Selanjutnya, Red One secara inkonsisten terus berganti wajah. Ada kalanya ia terlihat kreatif tatkala mengutak-atik mitologi Natal. Misal bagaimana deretan figur legendaris seperti GrĂ½la (Kiernan Shipka) atau Krampus (Kristofer Hivju) muncul dengan penokohan unik. Tapi seringkali ia tampil luar biasa generik kala mengedepankan plot petualangan klise soal pencarian lokasi Santa Claus, meski Johnson dan Evans cukup menyenangkan disaksikan kala saling bertukar kata.

Di satu titik, Callum menjelaskan bagaimana selama 364 hari tiap tahun, Santa dan para kru selalu berlatih mempersiapkan proses pengiriman hadiah di malam Natal. Proses itu terdengar jauh lebih unik dan menarik ketimbang rangkaian aksi penuh CGI medioker yang oleh sang sutradara, Jake Kasdan, bak digarap hanya dengan mengikuti pola yang telah tersedia. Seperti produk artificial rumusan pabrik. Menghibur, tapi gampang dilupakan. 

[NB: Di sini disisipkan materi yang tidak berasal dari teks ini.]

(** A synchronisation every second day. *)
Definition six_days : list Z := [2 * day; 2 * day; 2 * day].
Definition eight_days : list Z := [2 * day; 2 * day; 2 * day; 2 * day].

End Calendar.

(** * Lemmas *)

Section timed_facts.
Context `{E : Env} `{!EnvLaws E}.
Implicit Types (w : World) (l : list object) (ds : list Z).

Lemma rounds_at_cons r rs w : rounds_at (r :: rs) w = rounds_at rs (round_at w r).
Proof. done. Qed.

(** A round leaves the client alone and the server as it found it. *)
Lemma round_at_vars w r :
  redisClient (round_at w r) = redisClient w
  ∧ redisDown (round_at w r) = r.1.2.
Proof.
  unfold round_at, round_in. cbn [fst snd].
  by destruct (round_vars (set_redisDown r.1.2 (elapse r.1.1 w)) r.2) as [-> ->].
Qed.

Lemma rounds_at_client rs : ∀ w, redisClient (rounds_at rs w) = redisClient w.
Proof.
  induction rs as [|r rs IH]; intros w; [done|].
  rewrite rounds_at_cons, IH. apply round_at_vars.
Qed.

(** After rounds in front of a server that answers, the server answers. *)
Lemma rounds_at_up rs : ∀ w,
  redisDown w = None → Forall (λ r, r.1.2 = None) rs →
  redisDown (rounds_at rs w) = None.
Proof.
  induction rs as [|r rs IH]; intros w Hd Hrs; [done|].
  apply Forall_cons in Hrs as [Hr Hrs]. rewrite rounds_at_cons.
  apply IH; [|done]. by destruct (round_at_vars w r) as [_ ->].
Qed.

Lemma steady_up l ds w : redisDown (rounds_at (steady l ds) w) = None.
Proof.
  unfold steady. rewrite rounds_at_cons. apply rounds_at_up.
  - by destruct (round_at_vars w (0, None, l)) as [_ ->].
  - by apply Forall_fmap, Forall_true.
Qed.

(** The rounds are a run of the package. *)
Lemma run_polls_at rs : ∀ s, world (run (polls_at rs) s) = rounds_at rs (world s).
Proof.
  induction rs as [|[[d down] l] rs IH]; intros s; [done|].
  change (run (polls_at ((d, down, l) :: rs)) s)
    with (run (polls_at rs)
            (mkSys (λ _, inr l)
               (round (world (fire (fire s (TimePasses d))
                                (match down with
                                 | Some err => ServerFails err
                                 | None => ServerRecovers
                                 end))) l))).
  rewrite IH, rounds_at_cons. by destruct down.
Qed.

(** ** The refinement *)

(** The gate records lists of well-formed hosts as long as it is given
    such lists. *)
Lemma track_at_valid x d up g :
  Forall Valid g → from_option (Forall Valid) True x.2 →
  from_option (Forall Valid) True (track_at x (d, up, g)).2.
Proof. intros Hg Hx. unfold track_at. by repeat case_decide. Qed.

Section own.
Context (P : string * string → Prop) (Hown : own_keys P).
(** C2. In unread-only mode the GET of [check_emails] carries exactly the four
    query parameters [$filter] = 'isRead eq false', [$top] = the limit,
    [$orderby] = 'receivedDateTime desc' and [$select] =
    'subject,from,receivedDateTime,isRead,bodyPreview'; the GET is the first
    event of every call; and every GET of every run of [main] carries them
    with limit 10. *)
Theorem unread_only_query_params :
  (forall limit,
     query_params true limit !! lit "$filter" = Some (PStr (lit "isRead eq false"))
     /\ query_params true limit !! lit "$top" = Some (PInt limit)
     /\ query_params true limit !! lit "$orderby"
        = Some (PStr (lit "receivedDateTime desc"))
     /\ query_params true limit !! lit "$select"
        = Some (PStr (lit "subject,from,receivedDateTime,isRead,bodyPreview"))
     /\ dom (query_params true limit)
        = {[ lit "$filter"; lit "$top"; lit "$orderby"; lit "$select" ]})
  /\ (forall w mailbox token limit, exists rest,
        trace (check_emails w mailbox token true limit)
        = EvGet (messages_url mailbox) (auth_headers w token)
            (query_params true limit) :: rest
        /\ filter is_get rest = [])
  /\ (forall w, always (sends_params (query_params true 10)) (main w)).
Proof.
  split; [apply query_params_unread|]. split.
  - intros w mailbox token limit. rewrite check_emails_cases. cbn zeta.
    destruct (requests_get _ _ _ _) as [e|r]; [by eexists|].
    destruct (negb _); [by eexists|]. destruct (json r) as [[]|]; by eexists.
  - intros w. unfold main.
    destruct (mailbox_arg w) as [[|c m]|];
      [rewrite for_each_print; by repeat constructor |
      |rewrite for_each_print; by repeat constructor].
    unfold report.
    apply always_bind; [apply always_print | intros _ _].
    apply always_bind; [apply always_get_credentials | intros creds _].
    apply always_bind; [apply always_get_token | intros token _].
    apply always_bind.
    { rewrite check_emails_cases. cbn zeta. unfold always.
      destruct (requests_get _ _ _ _) as [e|r]; [by repeat constructor|].
      destruct (negb _); [by repeat constructor|].
      destruct (json r) as [[]|]; by repeat constructor. }
    intros emails _. destruct (negb _); [apply always_print|].
    apply always_bind; [destruct emails; constructor | intros n _].
    apply always_bind; [apply always_print | intros _ _].
    apply always_bind; [destruct emails; constructor | intros items _].
    apply always_for_each. intros email. apply always_print_email.
Qed.
(** A run on air that is not saturated.  The relative humidity is that of
    air at 20 degrees Celsius dry bulb and 15 wet bulb; the variable of the
    loop body holds the value from which the Newton update is 15.  The
    humidity ratio at 15 passes the test and the loop exits; what is
    returned is 20. *)
Lemma wet_bulb_exits_unsaturated :
  let RH := rel_hum 20 15 101.325 in
  let W0 := hum_rat 20 20 101.325 in
  let dw := (W0 - hum_rat 20 (20 - 0.001) 101.325) / 0.001 in
  let junk (_ : nat) := 15 + (W0 - hum_rat 20 15 101.325) / dw in
  0 < RH < 0.9999
  /\ junk 0%nat - (W0 - hum_rat2 20 RH 101.325) / dw = 15
  /\ wet_bulb 1 junk 20 RH 101.325 = Some 20.
Proof.
  intros RH W0 dw junk.
  destruct hum_rat_20_15 as [HW HRH].
  split; [exact HRH|].
  assert (EW : hum_rat2 20 RH 101.325 = hum_rat 20 15 101.325).
  { unfold RH, rel_hum. apply hum_rat2_rel_hum2; lra. }
  rewrite EW. split; [unfold junk; lra|].
  unfold wet_bulb, wet_bulb_loop.
  rewrite EW. unfold junk, dw, W0. to_R. dec_R.
  match goal with
  | |- context [hum_rat 20 (15 + ?y - ?y) ?P] =>
      replace (15 + y - y) with 15 by lra
  end.
  match goal with
  | |- context [Rabs ((?w - ?w) / ?w)] =>
      replace (w - w) with 0 by lra
  end.
  rewrite zero_div, Rabs_R0.
  destruct (Real.ltb _ _) eqn:L; [|reflexivity].
  apply RealFacts.ltb_true in L. lra.
Qed.

Lemma wet_bulb_round_trip_witness :
  let RH := rel_hum 20 15 101.325 in
  let W0 := hum_rat 20 20 101.325 in
  let dw := (W0 - hum_rat 20 (20 - 0.001) 101.325) / 0.001 in
  let junk (_ : nat) := 15 + (W0 - hum_rat 20 15 101.325) / dw in
  -100 <= 20 <= 200 /\ sat_press 20 < 101.325 /\ 0 < RH < 0.9999
  /\ wet_bulb 1 junk 20 RH 101.325 = Some 20
  /\ rel_hum 20 20 101.325 = 1
  /\ Rabs (rel_hum 20 20 101.325 - RH) > 0.00001 * Rabs RH.
Proof.
  intros RH W0 dw junk.
  destruct wet_bulb_exits_unsaturated as (H3 & _ & E).
  fold RH W0 dw junk in H3, E.
  pose proof sat_press_20 as B.
  assert (H1 : -100 <= 20 <= 200) by lra.
  assert (H2 : sat_press 20 < 101.325) by lra.
  pose proof (wet_bulb_round_trip 1 junk 20 RH 101.325 H1 H2 (proj2 H3))
    as T.
  rewrite E in T. destruct T as (_ & T1 & T2).
  repeat split; try assumption; lra.
Defined.

(** *** C4: the unit conversions, there and back *)

Ltac run_stage :=
  cbv [convert_P convert_Tdb convert_in convert_out round_trip_Tdb
       round_trip_P frame_of normalise denormalise switch fall_through
       input_SI input_IP output_IP seq assign skip option_map body break
       label Var.P Var.Tdb Var.Twb Var.Dew Var.RH Var.W Var.h Var.out
       Var.set_P Var.set_Tdb Var.set_Twb Var.set_Dew Var.set_RH Var.set_W
       Var.set_h Var.set_out Z.eqb Pos.eqb].

(** The pressure comes back changed by two parts in a million: the output
    conversion divides by [4.448230531] what the input conversion
    multiplied by [4.4482216152605]. *)
Lemma round_trip_P_factor (p : R) :
  round_trip_P p = Some (p * (4.4482216152605 / 4.448230531) / 1000).
Proof.
  run_stage. to_R. rewrite RealFacts.pow_2. f_equal. lra.
Qed.

(** C4 (as the code has it).  A pressure other than 0, converted to
    Imperial units by the output conversion and back by the input
    conversion, does not return: it comes back multiplied by
    [4.4482216152605 / 4.448230531], which is off by more than one part in
    a million, far beyond rounding.  The input conversion, on the line
    that says "Conversion factor exact", has the pound-force as
    4.4482216152605 N; the output conversion has 4.448230531. *)
Theorem pressure_round_trip (p : R) :
  p <> 0 ->
  convert_out 5 0 p = Some (p * (0.0254 * 0.0254) / 4.448230531)
  /\ convert_P 0 (p * (0.0254 * 0.0254) / 4.448230531)
     = Some (p * (4.4482216152605 / 4.448230531) / 1000)
  /\ convert_P 1 p = Some (p / 1000)
  /\ Rabs (p * (4.4482216152605 / 4.448230531) / 1000 - p / 1000)
     > 0.000001 * Rabs (p / 1000).
Proof.
  intros Hp. split; [|split; [|split]].
  - run_stage. to_R. rewrite RealFacts.pow_2. f_equal; lra.
  - run_stage. to_R. rewrite RealFacts.pow_2. f_equal; lra.
  - run_stage. to_R. reflexivity.
  - replace (p * (4.4482216152605 / 4.448230531) / 1000 - p / 1000)
      with (p / 1000 * (4.4482216152605 / 4.448230531 - 1)) by lra.
    rewrite Rabs_mult.
    assert (0 < Rabs (p / 1000)) by (apply Rabs_pos_lt; lra).
    rewrite (Rabs_left (4.4482216152605 / 4.448230531 - 1)) by lra.
    nra.
Qed.

(** 1000 Pa goes out as about 0.145 psi and comes back as 0.999998 kPa,
    not as the 1 kPa that 1000 Pa is. *)
Lemma pressure_round_trip_witness :
  1000 <> 0
  /\ convert_out 5 0 1000 = Some (1000 * (0.0254 * 0.0254) / 4.448230531)
  /\ convert_P 0 (1000 * (0.0254 * 0.0254) / 4.448230531)
     = Some (1000 * (4.4482216152605 / 4.448230531) / 1000)
  /\ convert_P 1 1000 = Some (1000 / 1000)
  /\ Rabs (1000 * (4.4482216152605 / 4.448230531) / 1000 - 1000 / 1000)
     > 0.000001 * Rabs (1000 / 1000).
Proof.
  assert (Hp : 1000 <> 0) by lra.
  split; [exact Hp|].
  exact (pressure_round_trip 1000 Hp).
Defined.

(** 1000 Pa, in closed form. *)
Lemma pressure_round_trip_off :
  round_trip_P 1000 = Some (4.4482216152605 / 4.448230531)
  /\ convert_P 1 1000 = Some 1
  /\ Rabs (4.4482216152605 / 4.448230531 - 1) > 0.000001 * Rabs 1.
Proof.
  split; [rewrite round_trip_P_factor; f_equal; lra|].
  split; [run_stage; to_R; f_equal; lra|].
  rewrite Rabs_R1, Rabs_left; lra.
Qed.

(** *** The other conversions, there and back *)

Lemma round_trip_temperature (t : R) :
  round_trip_Tdb 1 t = Some t /\ round_trip_Tdb 2 t = Some t.
Proof. split; run_stage; to_R; f_equal; field. Qed.

Lemma dimensionless_unchanged (v : R) (n : Z) :
  convert_out 3 0 v = Some v /\ convert_out 4 0 v = Some v
  /\ convert_out 6 0 v = Some v
  /\ convert_in (@Var.RH R) 3 0 n = Some (IZR n)
  /\ convert_in (@Var.W R) 4 0 n = Some (IZR n).
Proof. repeat split. Qed.

Lemma round_trip_enthalpy (n : Z) :
  exists h_SI h_IP : R,
    convert_in (@Var.h R) 7 0 n = Some h_SI
    /\ convert_out 7 0 h_SI = Some h_IP
    /\ Rabs (h_IP - IZR n) <= 0.000000001.
Proof.
  eexists. eexists. split; [|split].
  - run_stage. to_R. reflexivity.
  - run_stage. to_R. reflexivity.
  - generalize (IZR n). intros x. apply Rabs_le. lra.
Qed.

Lemma volume_density_reciprocal (v rho : R) :
  exists v' rho' : R,
    convert_out 9 0 v = Some v' /\ convert_out 10 0 rho = Some rho'
    /\ v' * rho' = v * rho.
Proof.
  eexists. eexists. split; [|split].
  - run_stage. to_R. reflexivity.
  - run_stage. to_R. reflexivity.
  - rewrite RealFacts.pow_3. field.
Qed.

(** The conversions other than that of pressure, over the real numbers:
    a temperature returns; relative humidity, humidity ratio and degree of
    saturation are not converted; an enthalpy read from an Imperial integer
    returns within 1e-9 (the constant added on output has two more digits
    than the one subtracted on input); specific volume and density, which
    have no input conversion, are scaled by reciprocal factors. *)
Theorem unit_conversions_round_trip :
  (forall t : R, round_trip_Tdb 1 t = Some t /\ round_trip_Tdb 2 t = Some t)
  /\ (forall (v : R) (n : Z),
        convert_out 3 0 v = Some v /\ convert_out 4 0 v = Some v
        /\ convert_out 6 0 v = Some v
        /\ convert_in (@Var.RH R) 3 0 n = Some (IZR n)
        /\ convert_in (@Var.W R) 4 0 n = Some (IZR n))
  /\ (forall n : Z, exists h_SI h_IP : R,
        convert_in (@Var.h R) 7 0 n = Some h_SI
        /\ convert_out 7 0 h_SI = Some h_IP
        /\ Rabs (h_IP - IZR n) <= 0.000000001)
  /\ (forall v rho : R, exists v' rho' : R,
        convert_out 9 0 v = Some v' /\ convert_out 10 0 rho = Some rho'
        /\ v' * rho' = v * rho).
Proof.
  split; [exact round_trip_temperature|].
  split; [exact dimensionless_unchanged|].
  split; [exact round_trip_enthalpy | exact volume_density_reciprocal].
Qed.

Babak ketiga yang menyia-nyiakan peluang menghadirkan aksi epik ala The Avengers dan justru (sekali lagi) berlangsung generik, setidaknya berhasil menyuntikkan hati, yang mana sangat filmnya butuhkan. Di babak pamungkas inilah Red One baru menemukan sihirnya, melalui sebuah sekuen magis nan menyenangkan, yang bakal memancing keluar sisi kanak-kanak yang telah lama terpendam di jiwa penonton dewasa. Andai kesan tersebut datang lebih cepat.